The high tropical Andes ecosystem, known as páramo, provides important hydrological services to densely populated areas in the Andean region. In order to sustainably manage these services, it is crucial to understand the biotic and abiotic processes controlling water and solutes. However, there is still a knowledge gap regarding the role played by soil-vegetation interactions in controlling soil-water processes and resulting water and solute fluxes. Therefore, we compare the soil hydrological processes and geochemical fluxes in two soil profiles under different vegetation types (cushion plants - CU vs. tussock grass - TU) in the páramo of northern Ecuador. We further relate these processes and fluxes to soil properties along the soil profile.

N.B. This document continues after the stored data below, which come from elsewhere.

(** One third of a value in [[0, 765]], as the typed array stores it. *)
Lemma alpha_stored (x : Z) :
  (0 <= x <= 765)%Z ->
  JS.ToUint8Clamp (JS.mul (JS.div (JS.of_Z 1) (JS.of_Z 3)) (JS.of_Z x))
  = third_rounded x.
Proof.
  intros Hx.
  assert (Hall : forallb
            (fun k => (JS.ToUint8Clamp
                         (JS.mul (JS.div (JS.of_Z 1) (JS.of_Z 3))
                                 (JS.of_Z (Z.of_nat k)))
                       =? third_rounded (Z.of_nat k))%Z)
            (seq 0 766) = true) by (vm_compute; reflexivity).
  rewrite forallb_forall in Hall.
  specialize (Hall (Z.to_nat x)).
  rewrite Z2Nat.id in Hall by lia.
  apply Z.eqb_eq, Hall, in_seq. lia.
Qed.

Lemma pixel_difference_range (a b : Uint8ClampedArray) (p : nat) :
  is_bytes a -> is_bytes b ->
  4 * p + 3 < length a -> 4 * p + 3 < length b ->
  (0 <= pixel_difference a b p <= 765)%Z.
Proof.
  intros Ha Hb La Lb.
  assert (Hin : forall (c : Uint8ClampedArray) j,
             is_bytes c -> j < length c -> (0 <= nth j c 0%Z <= 255)%Z).
  { intros c j Hc Hj. unfold is_bytes in Hc.
    rewrite Forall_forall in Hc. apply Hc.
    apply list_elem_of_In, nth_In, Hj. }
  unfold pixel_difference, channel_difference.
  pose proof (Hin a (4 * p) Ha ltac:(lia)).
  pose proof (Hin a (4 * p + 1) Ha ltac:(lia)).
  pose proof (Hin a (4 * p + 2) Ha ltac:(lia)).
  pose proof (Hin b (4 * p) Hb ltac:(lia)).
  pose proof (Hin b (4 * p + 1) Hb ltac:(lia)).
  pose proof (Hin b (4 * p + 2) Hb ltac:(lia)).
  lia.
Qed.

(** What the loop leaves in [dat]: the pixels before [k] as they were,
    every pixel from [k] on overwritten. *)
Lemma for_loop_dat (a b : Uint8ClampedArray) (n : nat) :
  rgba_buffer n a -> rgba_buffer n b ->
  forall m k d dat, k + m = n -> length dat = 4 * n ->
    let dat' := snd (for_loop a b (4 * k) (JS.Int d, dat)) in
    length dat' = 4 * n
    /\ (forall j, j < 4 * k -> dat' !! j = dat !! j)
    /\ (forall p, k <= p < n ->
          dat' !! (4 * p) = Some 0%Z
          /\ dat' !! (4 * p + 1) = Some 0%Z
          /\ dat' !! (4 * p + 2) = Some 0%Z
          /\ dat' !! (4 * p + 3)
             = Some (third_rounded (765 - pixel_difference a b p))).
Proof.
  intros [Ha Ba] [Hb Bb] m.
  induction m as [|m IH]; intros k d dat Hk Hdat; rewrite for_loop_eq.
  - destruct (lt_dec (4 * k) (length b)); [lia|].
    simpl. split; [assumption|]. split; [reflexivity|]. intros p Hp. lia.
  - destruct (lt_dec (4 * k) (length b)); [|lia].
    rewrite body_pixel by lia.
    replace (4 * k + 4) with (4 * S k) by lia.
    unfold set, set_byte.
    rewrite alpha_stored
      by (pose proof (pixel_difference_range a b k Ba Bb
                        ltac:(lia) ltac:(lia)); lia).
    match goal with
    | |- context [for_loop a b (4 * S k) (JS.Int ?d', ?dat1)] =>
        assert (Hdat1 : length dat1 = 4 * n)
          by (rewrite !length_insert; exact Hdat);
        specialize (IH (S k) d' dat1 ltac:(lia) Hdat1)
    end.
    destruct IH as (Hlen & Hbefore & Hafter).
    split; [exact Hlen|]. split.
    + intros j Hj. rewrite Hbefore by lia.
      rewrite !list_lookup_insert_ne by lia. reflexivity.
    + intros p Hp. destruct (decide (p = k)) as [->|Hne].
      * rewrite !Hbefore by lia.
        repeat split.
        -- rewrite !list_lookup_insert_ne by lia.
           apply list_lookup_insert_eq. lia.
        -- rewrite !list_lookup_insert_ne by lia.
           apply list_lookup_insert_eq. rewrite !length_insert. lia.
        -- rewrite !list_lookup_insert_ne by lia.
           apply list_lookup_insert_eq. rewrite !length_insert. lia.
        -- apply list_lookup_insert_eq. rewrite !length_insert. lia.
      * apply Hafter. lia.
Qed.

Lemma calculateDifference_mismatch (a b g : Uint8ClampedArray) :
  length a <> length b ->
  calculateDifference a b g
  = {| returned := JS.Undefined; put := None; warned := true |}.
Proof.
  intros Hne. unfold calculateDifference.
  destruct (length a =? length b) eqn:E; [|reflexivity].
  apply Nat.eqb_eq in E. contradiction.
Qed.

Lemma calculateDifference_equal (a b g : Uint8ClampedArray) :
  length a = length b ->
  calculateDifference a b g
  = {| returned := fst (for_loop a b 0 (JS.Int 0, g));
       put := Some (snd (for_loop a b 0 (JS.Int 0, g)));
       warned := false |}.
Proof.
  intros He. unfold calculateDifference.
  rewrite He, Nat.eqb_refl. simpl.
  destruct (for_loop a b 0 (JS.Int 0, g)). reflexivity.
Qed.

Lemma calculateDifference_returned (a b g : Uint8ClampedArray) (n : nat) :
  length a = 4 * n -> length b = 4 * n ->
  returned (calculateDifference a b g) = JS.Int (pixelDifference a b).
Proof.
  intros Ha Hb. rewrite calculateDifference_equal by lia. simpl.
  change 0 with (4 * 0) at 1.
  rewrite (for_loop_difference a b n Ha Hb n 0) by lia.
  unfold pixelDifference. rewrite Ha.
  replace (4 * n / 4) with n by (rewrite Nat.mul_comm, Nat.div_mul; lia).
  reflexivity.
Qed.

Lemma sum_pixels_nonneg (f : nat -> Z) (n : nat) :
  forall k, (forall p, (0 <= f p)%Z) -> (0 <= sum_pixels f k n)%Z.
Proof.
  induction n as [|n IH]; intros k Hf; simpl; [lia|].
  specialize (IH (S k) Hf). specialize (Hf k). lia.
Qed.

Lemma sum_pixels_const (f : nat -> Z) (c : Z) (n : nat) :
  forall k, (forall p, k <= p < k + n -> f p = c) ->
    sum_pixels f k n = (Z.of_nat n * c)%Z.
Proof.
  induction n as [|n IH]; intros k Hf; simpl sum_pixels; [lia|].
  rewrite IH by (intros p Hp; apply Hf; lia).
  rewrite Hf by lia. lia.
Qed.

End Loop.

(** ** One frame *)

Arguments JS.of_Z : simpl never.
Arguments JS.mul : simpl never.
Arguments JS.div : simpl never.
Arguments JS.sub : simpl never.
Arguments JS.ltb : simpl never.
Arguments JS.leb : simpl never.
Arguments JS.incr : simpl never.
Arguments calculateDifference : simpl never.

Section Rounds.

Context {Polygon : Type} `{PolygonOps Polygon}.

Local Open Scope nat_scope.

(** The match depends on the target, the stage pixels and [maxDifference]
    only. *)
Lemma getMatch_value (f : Frame) (s : Fractal) :
  fst (getMatch f s)
  = JS.mul (JS.of_Z 100)
      (JS.sub (JS.of_Z 1)
         (JS.div
            (JS.to_float
               (returned (calculateDifference (imageData s) (canvasData f)
                            (graphData f))))
            (maxDifference s))).
Proof.
  unfold getMatch, calculateDifference_on.
  destruct (calculateDifference (imageData s) (canvasData f) (graphData f))
    as [r [dat|] [|]]; reflexivity.
Qed.

Lemma getMatch_set_polygons (f : Frame) (s : Fractal) (ps : list Polygon) :
  fst (getMatch f (set_polygons ps s)) = fst (getMatch f s).
Proof. rewrite !getMatch_value. reflexivity. Qed.

(** A frame whose polygon exists completes, and this is the state it
    leaves. *)
Lemma drawFrame_normal (f : Frame) (s : Fractal) (poly : Polygon) :
  polygons s !! nextMutable s = Some poly ->
  let m := fst (getMatch f s) in
  let poly' :=
    mutate (entropy f) (width (canvas s)) (height (canvas s)) (stash poly) in
  exists s',
    drawFrame f s = Normal s'
    /\ POLYGON_COUNT s' = POLYGON_COUNT s
    /\ canvas s' = canvas s
    /\ imageData s' = imageData s
    /\ maxDifference s' = maxDifference s
    /\ nextMutable s'
       = (if POLYGON_COUNT s <=? S (nextMutable s) then 0
          else S (nextMutable s))
    /\ mutations s' = JS.incr (mutations s)
    /\ (if JS.ltb (lastMatch s) m
        then lastMatch s' = m
             /\ breakthroughs s' = JS.incr (breakthroughs s)
             /\ polygons s' = <[nextMutable s := poly']> (polygons s)
        else lastMatch s' = lastMatch s
             /\ breakthroughs s' = breakthroughs s
             /\ polygons s' = <[nextMutable s := pop poly']> (polygons s)).
Proof.
  intros Hp m poly'. subst m. rewrite getMatch_value.
  unfold drawFrame. rewrite Hp.
  unfold getMatch, calculateDifference_on.
  destruct s as [N V cv ps c img lm md st mu br gr gp co]. simpl in *.
  destruct (calculateDifference img (canvasData f) (graphData f))
    as [r [dat|] [|]]; simpl;
    match goal with
    | |- context [JS.ltb lm ?x] => destruct (JS.ltb lm x)
    end;
    eexists; (split; [reflexivity|]); simpl;
    rewrite ?list_insert_insert_eq; repeat split; reflexivity.
Qed.

(** Without a polygon under the cursor the frame throws at [poly.stash()]. *)
Lemma drawFrame_throw (f : Frame) (s : Fractal) :
  polygons s !! nextMutable s = None -> drawFrame f s = Throw TypeError.
Proof. intros Hp. unfold drawFrame. rewrite Hp. reflexivity. Qed.

Lemma drawFrame_cursor_ok (f : Frame) (s : Fractal) :
  cursor_ok s -> exists s', drawFrame f s = Normal s' /\ cursor_ok s'.
Proof.
  intros [Hlen Hc].
  destruct (lookup_lt_is_Some_2 (polygons s) (nextMutable s)) as [poly Hp];
    [lia|].
  destruct (drawFrame_normal f s poly Hp)
    as (s' & Hs' & HN & _ & _ & _ & Hnext & _ & Hrest).
  exists s'. split; [exact Hs'|]. unfold cursor_ok. rewrite HN, Hnext. split.
  - destruct (JS.ltb _ _); destruct Hrest as (_ & _ & ->);
      rewrite length_insert; exact Hlen.
  - destruct (POLYGON_COUNT s <=? S (nextMutable s)) eqn:E; [lia|].
    apply Nat.leb_gt in E. lia.
Qed.

Lemma run_app (fs gs : list Frame) (s : Fractal) :
  run (fs ++ gs) s = bind (run fs s) (run gs).
Proof.
  revert s. induction fs as [|f fs IH]; intros s; simpl; [reflexivity|].
  destruct (drawFrame f s) as [s'|e]; simpl; [apply IH | reflexivity].
Qed.

(** A started run never throws. *)
Lemma run_cursor_ok (fs : list Frame) (s : Fractal) :
  cursor_ok s -> exists s', run fs s = Normal s' /\ cursor_ok s'.
Proof.
  revert s. induction fs as [|f fs IH]; intros s Hs; simpl.
  - exists s. split; [reflexivity | exact Hs].
  - destruct (drawFrame_cursor_ok f s Hs) as (s1 & -> & Hs1). simpl.
    apply IH, Hs1.
Qed.

End Rounds.

(** ** The optimizer *)

Section Optimizer.

Context {Polygon : Type} `{PolygonOps Polygon}.

Local Open Scope nat_scope.

(** What [calculateDifference] does to the page during a frame. *)
Lemma drawFrame_page (f : Frame) (s s' : Fractal) :
  drawFrame f s = Normal s' ->
  let r := calculateDifference (imageData s) (canvasData f) (graphData f) in
  console s'
  = (if warned r then console s ++ ["Invalid data comparison"%string]
     else console s)
  /\ graph_pixels s' = default (graph_pixels s) (put r).
Proof.
  unfold drawFrame.
  destruct (polygons s !! nextMutable s) as [poly|]; [|discriminate].
  unfold getMatch, calculateDifference_on.
  destruct s as [N V cv ps c img lm md st mu br gr gp co]. simpl.
  destruct (calculateDifference img (canvasData f) (graphData f))
    as [r [dat|] [|]]; simpl;
    match goal with
    | |- context [JS.ltb lm ?x] => destruct (JS.ltb lm x)
    end;
    intros [= <-]; simpl; split; reflexivity.
Qed.

(** [lastMatch] does not decrease in a frame, and stays a number. *)
Lemma drawFrame_lastMatch (f : Frame) (s s' : Fractal) :
  drawFrame f s = Normal s' ->
  JS.is_nan (lastMatch s) = false ->
  JS.leb (lastMatch s) (lastMatch s') = true
  /\ JS.is_nan (lastMatch s') = false.
Proof.
  intros Hd Hn.
  destruct (polygons s !! nextMutable s) as [poly|] eqn:Hp.
  - destruct (drawFrame_normal f s poly Hp)
      as (s1 & Hs1 & _ & _ & _ & _ & _ & _ & Hrest).
    rewrite Hd in Hs1. injection Hs1 as <-.
    destruct (JS.ltb (lastMatch s) (fst (getMatch f s))) eqn:E;
      destruct Hrest as (-> & _ & _).
    + split; [apply ltb_leb, E | apply (ltb_not_nan _ _ E)].
    + split; [apply leb_refl, Hn | exact Hn].
  - rewrite (drawFrame_throw f s Hp) in Hd. discriminate.
Qed.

Soil hydrological processes were daily modeled in the period of Jan/2019- Mar/2021 and further solute fluxes were estimated biweekly. The water flux in the soil profiles was simulated by calibrating and validating the 1D HYDRUS model based on observed soil moisture at three depths. The resulting fluxes were further independently validated by field-measured water fluxes. Soil solution was collected biweekly at different soil horizons, analyzed in the field and lab for anions, cations, DOC and Si. Finally, solute concentrations were verified by ionic balance and used to estimate solute fluxes.

Our results suggest that soil hydrological processes under CU are controlled by high evapotranspiration (77 ± 5%) as a result of higher water content available at the uppermost soil layer produced by large air-entry head and large total available water associated to lowest bulk density and highest saturated hydraulic conductivity (K_SAT). This results in lower water fluxes as well as lower deep drainage. Contrastingly, TU profile is dominated by higher water fluxes and deep drainage (55 ± 10%) resulting from lower evapotranspiration related to lower air-entry head at the uppermost layer along with a uniform K_SAT with depth. On the other hand, the impact of vegetation type on concentration and solute fluxes was mainly restricted to the uppermost horizon. Solute fluxes were significantly higher under CU for HCO₃ (~13 mg 15days^-1) and especially for non-particulate organic carbon (NPOC) fluxes (~21 mg 15 days-1) compared to TU (8 and ~1 mg 15days^-1 for HCO₃ and NPOC, respectively). These fluxes can be related to higher total organic carbon (TOC) under CU in the A horizon. The highest NPOC flux can also be related to the highest K_SAT. On the contrary, in the same uppermost horizon, under TU fluxes of NO₃, Ca and Mg were significantly higher compared to CU.

This contribution provides a case study that illustrates the existence of associations between vegetation types and soil properties with water and solute fluxes along the soil profile depth in the Ecuadorian high Andes.